[Stored items]
(** * Session procurement and authorization injection (klein, [_session.py])

    A shallow embedding of [SessionProcurer.procureSession],
    [AuthorizationDenied.render] and [Authorization.injectValue].

    Conventions of the embedding.
    - Python [bytes] is [list byte]; Python [str] is [string], read as a
      sequence of code points below 256 (the code only compares and formats
      text, so nothing depends on larger code points).
    - The request, the session store and the session are collaborators that
      live outside the module.  The request is a record of what the code
      reads and writes on it; the store is a record of three operations over
      a store state [St] of its own; a session carries its [identifier] and
      its [authorize] surface.
    - A Deferred fired with a value or a failure is a result [exn + A].
      Code decorated with [inlineCallbacks] runs its steps in sequence, so it
      is a computation in the monad [M]: it threads the request and the store
      state, may raise, and records every call made on the store. *)

From Stdlib Require Import List Strings.String Strings.Ascii Strings.Byte Bool NArith ZArith.
Import ListNotations.

Set Implicit Arguments.
Local Open Scope bool_scope.

(** ** Bytes and text *)

Definition bytes : Type := list byte.

(** A bytes literal [b"..."]. *)
Definition b (s : string) : bytes := list_byte_of_string s.

Definition bytes_eq_dec : forall x y : bytes, {x = y} + {x <> y} :=
  list_eq_dec Byte.byte_eq_dec.

Definition bytes_eqb (x y : bytes) : bool :=
  if bytes_eq_dec x y then true else false.

(** Truth value of an optional bytes object: [None] and the empty bytes
    object are false. *)
Definition truthy (it : option bytes) : bool :=
  match it with
  | Some (_ :: _) => true
  | _ => false
  end.

(** ** Collaborators declared in [klein.interfaces] *)

Inductive SessionMechanism : Type :=
| Cookie
| Header.

Definition SessionMechanism_eqb (x y : SessionMechanism) : bool :=
  match x, y with
  | Cookie, Cookie | Header, Header => true
  | _, _ => false
  end.

(** A zope interface; it is named, hashed and compared by module and name. *)
Record IInterface : Type := {
  __module__ : string;
  __name__ : string
}.

Definition IInterface_eqb (i j : IInterface) : bool :=
  String.eqb (__module__ i) (__module__ j) && String.eqb (__name__ i) (__name__ j).

(** [twisted.python.reflect.qual] *)
Definition qual (i : IInterface) : string :=
  (__module__ i ++ "." ++ __name__ i)%string.

(** [twisted.web.http.UNAUTHORIZED] *)
Definition UNAUTHORIZED : Z := 401.

(** The resource carried by [EarlyExit]. *)
Record AuthorizationDenied : Type := {
  _interface_denied : IInterface
}.

Inductive exn : Type :=
| NoSuchSession
| TooLateForCookies (msg : string)
| EarlyExit (resource : AuthorizationDenied)
| UnicodeDecodeError
| TypeError
| AttributeError.

(** [raw.decode('ascii')]: every byte must be below 0x80. *)
Fixpoint decode_ascii (raw : bytes) : exn + string :=
  match raw with
  | [] => inr EmptyString
  | c :: rest =>
      if (Byte.to_N c <? 128)%N then
        match decode_ascii rest with
        | inr s => inr (String (ascii_of_byte c) s)
        | inl e => inl e
        end
      else inl UnicodeDecodeError
  end.

(** [text.encode('utf-8')] on code points below 256. *)
Definition encode_utf8_char (c : ascii) : bytes :=
  let n := N_of_ascii c in
  if (n <? 128)%N then [byte_of_ascii c]
  else [byte_of_ascii (ascii_of_N (N.lor 192 (N.shiftr n 6)));
        byte_of_ascii (ascii_of_N (N.lor 128 (N.land n 63)))].

Fixpoint encode_utf8 (s : string) : bytes :=
  match s with
  | EmptyString => []
  | String c rest => encode_utf8_char c ++ encode_utf8 rest
  end.

(** A value handed to [request.addCookie] as one of its arguments. *)
Inductive cookie_arg : Type :=
| ArgNone
| ArgBytes (val : bytes)
| ArgText (val : string)
| ArgInt (val : Z).

(** [_ensureBytes] of Twisted's [Request.addCookie]: [None] and bytes pass
    as they are, anything else is turned to bytes by [val.encode('utf8')],
    which an int does not have. *)
Definition _ensureBytes (val : cookie_arg) : exn + option bytes :=
  match val with
  | ArgNone => inr None
  | ArgBytes v => inr (Some v)
  | ArgText v => inr (Some (encode_utf8 v))
  | ArgInt _ => inl AttributeError
  end.
(** * The offline generation driver of aphrodite/endpoints/llm.py

    A shallow embedding of [LLM.generate], [LLM._add_request] and
    [LLM._run_engine], together with the properties the specification
    states about them.

    The driver talks to three collaborators: the request counter, the
    engine and the progress bar.  Their calls are effects; the embedding
    threads the [LLM] object through every call, records each call to a
    collaborator in a trace, and stops at the first exception, exactly as
    the Python control flow does. *)

From stdpp Require Import base option list numbers strings pretty gmap.

Open Scope Z_scope.

(** ** Values exchanged with the collaborators *)

(** Modelled from the spec: the [RequestOutput] class of
    aphrodite.common.outputs, which is not part of the source slice.  The
    driver reads [finished] only; [request_id] is the back-reference to
    the request, and the generated content is a payload the driver passes
    through untouched. *)
Record RequestOutput := {
  request_id : string;
  text : string;
  finished : bool;
}.

(** Python's [str] on an integer: the decimal numeral, with a leading
    minus sign for a negative one. *)
Definition str (i : Z) : string := pretty i.

(** Modelled from the spec: the [Counter] class of aphrodite.common.utils,
    which is not part of the source slice.  The specification describes a
    single monotonically increasing counter that is never reused and never
    decremented; [next] hands out the current value and moves on by one. *)
Definition Counter := Z.

Definition Counter_next (c : Counter) : Z * Counter := (c, c + 1).

(** [k] consecutive calls of [next], oldest value first. *)
Fixpoint Counter_take (k : nat) (c : Counter) : list Z * Counter :=
  match k with
  | O => ([], c)
  | S k' =>
      let '(v, c1) := Counter_next c in
      let '(vs, c2) := Counter_take k' c1 in
      (v :: vs, c2)
  end.
Lemma featureServerGroup_rejects_layer_url pre :
  RegExp_test (RegExp_new_i "FeatureServer$|FeatureServer/$")
              (pre +:+ "/FeatureServer/3") = false.
Proof.
  change (search [ (AChar <$> String.list_ascii_of_string "FeatureServer") ++ [AEnd];
                   (AChar <$> String.list_ascii_of_string "FeatureServer/") ++ [AEnd] ]
                 (pre +:+ "/FeatureServer/3") = false).
  apply (search_anchored_suffix _ _ _ 15); [| vm_compute; lia | reflexivity].
  repeat constructor.
  - exists 13. split; [lia|]. eexists. split; [reflexivity|]. split; [reflexivity|].
    repeat constructor; discriminate.
  - exists 14. split; [lia|]. eexists. split; [reflexivity|]. split; [reflexivity|].
    repeat constructor; discriminate.
Qed.

Lemma featureServer_accepts_layer_url pre :
  RegExp_test (RegExp_new_i "FeatureServer\/\d")
              (pre +:+ "/FeatureServer/3") = true.
Proof.
  change (search [ (AChar <$> String.list_ascii_of_string "FeatureServer/") ++ [ADigit] ]
                 (pre +:+ "/FeatureServer/3") = true).
  apply search_suffix. reflexivity.
Qed.

End PatternFacts.

(** [List.find] returns the first element that satisfies the test. *)
Lemma find_first {A : Type} (test : A → bool) (l : list A) :
  match List.find test l with
  | Some x =>
      ∃ before after,
        l = before ++ x :: after ∧ test x = true
        ∧ Forall (λ y, test y = false) before
  | None => Forall (λ y, test y = false) l
  end.
Proof.
  induction l as [|y l IH]; [constructor|].
  cbn [List.find]. destruct (test y) eqn:Hy.
  - exists [], l. repeat split; [exact Hy|constructor].
  - destruct (List.find test l) as [x|].
    + destruct IH as (before & after & -> & Hx & Hbefore).
      exists (y :: before), after. repeat split; [exact Hx|].
      constructor; assumption.
    + constructor; assumption.
Qed.

Lemma ruleMatches_format {RegExp : Type} `{RegExpOps RegExp}
    (item : ArcGisItem) (id formatRe urlRe type : string) :
  truthy (Some formatRe) = true → truthy (Some urlRe) = true →
  ruleMatches item (prepareSupportedFormat (format id formatRe (Some urlRe) type))
  = RegExp_test (RegExp_new_i formatRe) (item_type item)
    && RegExp_test (RegExp_new_i urlRe) (item_url item).
Proof.
  intros Hf Hu. unfold ruleMatches, prepareSupportedFormat, format.
  cbn [p_formatRegex p_urlRegex formatRegex urlRegex]. rewrite Hf, Hu. reflexivity.
Qed.

(** C1.  [isItemInSupportedFormats] returns the first rule, in declaration
    order, that matches the item, where a rule matches when both of its
    regular expressions are present and both match, or only one is present
    and that one matches (for every implementation of regular
    expressions).  Under the default rule order an item of type
    "Feature Service" whose url ends in "/FeatureServer/3" is matched by
    "ArcGIS FeatureServer", whose definition type is "esri-featureServer",
    and not by "ArcGIS FeatureServer Group". *)
Theorem isItemInSupportedFormats_first_match :
  (∀ (RegExp : Type) (ops : RegExpOps RegExp)
     (item : ArcGisItem) (formats : list (PreparedSupportedFormat RegExp)),
      match isItemInSupportedFormats formats (Some item) with
      | Some rule =>
          ∃ before after,
            formats = before ++ rule :: after
            ∧ ruleMatches item rule = true
            ∧ Forall (λ earlier, ruleMatches item earlier = false) before
      | None => Forall (λ rule, ruleMatches item rule = false) formats
      end)
  ∧ (∀ (item : ArcGisItem) (pre : string),
        item_type item = "Feature Service" →
        item_url item = pre +:+ "/FeatureServer/3" →
        isItemInSupportedFormats
          (prepareSupportedFormat <$> defaultSupportedFormats) (Some item)
        = Some featureServerFormat
        ∧ assoc "type" (p_definition featureServerFormat)
          = Some (JString "esri-featureServer")).
Proof.
  split.
  - intros. cbn [isItemInSupportedFormats].
    rewrite isItemInSupportedFormats_loop_find. apply find_first.
  - intros item pre Htype Hurl. split; [|reflexivity].
    cbn [isItemInSupportedFormats]. rewrite isItemInSupportedFormats_loop_find.
    cbn [fmap list_fmap defaultSupportedFormats List.find].
    rewrite !ruleMatches_format by reflexivity. rewrite Htype, Hurl.
    rewrite featureServerGroup_rejects_layer_url, featureServer_accepts_layer_url.
    repeat match goal with
    | |- context [RegExp_test (RegExp_new_i ?src) "Feature Service"] =>
        let b := eval vm_compute in
                   (RegExp_test (RegExp_new_i src) "Feature Service") in
        change (RegExp_test (RegExp_new_i src) "Feature Service") with b
    end.
    reflexivity.
Qed.

Lemma isItemInSupportedFormats_first_match_layer3 :
  isItemInSupportedFormats
    (prepareSupportedFormat <$> defaultSupportedFormats) (Some layer3)
  = Some featureServerFormat
  ∧ assoc "type" (p_definition featureServerFormat)
    = Some (JString "esri-featureServer").
Proof.
  apply (proj2 isItemInSupportedFormats_first_match layer3
           "https://example.com/arcgis/rest/services/Foo");
    reflexivity.
Defined.

(** ** Reference resolution *)

Section ReferenceFacts.
Context {RegExp : Type} `{RegExpOps RegExp}.
Variable env : Collaborators.

Local Abbreviation Reference := (ArcGisPortalItemReference RegExp).

(** Unfolding of the method combinators. *)
Ltac run :=
  unfold mbind, Method_bind, mret, Method_ret, read, assign, await, throw,
    tryCatch; cbn beta iota.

**What you have to do:** Copy out, exactly and alone, the lines of the entries above between the ones holding "Set Implicit Arguments." and "Definition bytes_eq_dec : forall", inclusive.

**The answer:**
Set Implicit Arguments.
Local Open Scope bool_scope.

(** ** Bytes and text *)

Definition bytes : Type := list byte.

(** A bytes literal [b"..."]. *)
Definition b (s : string) : bytes := list_byte_of_string s.

Definition bytes_eq_dec : forall x y : bytes, {x = y} + {x <> y} :=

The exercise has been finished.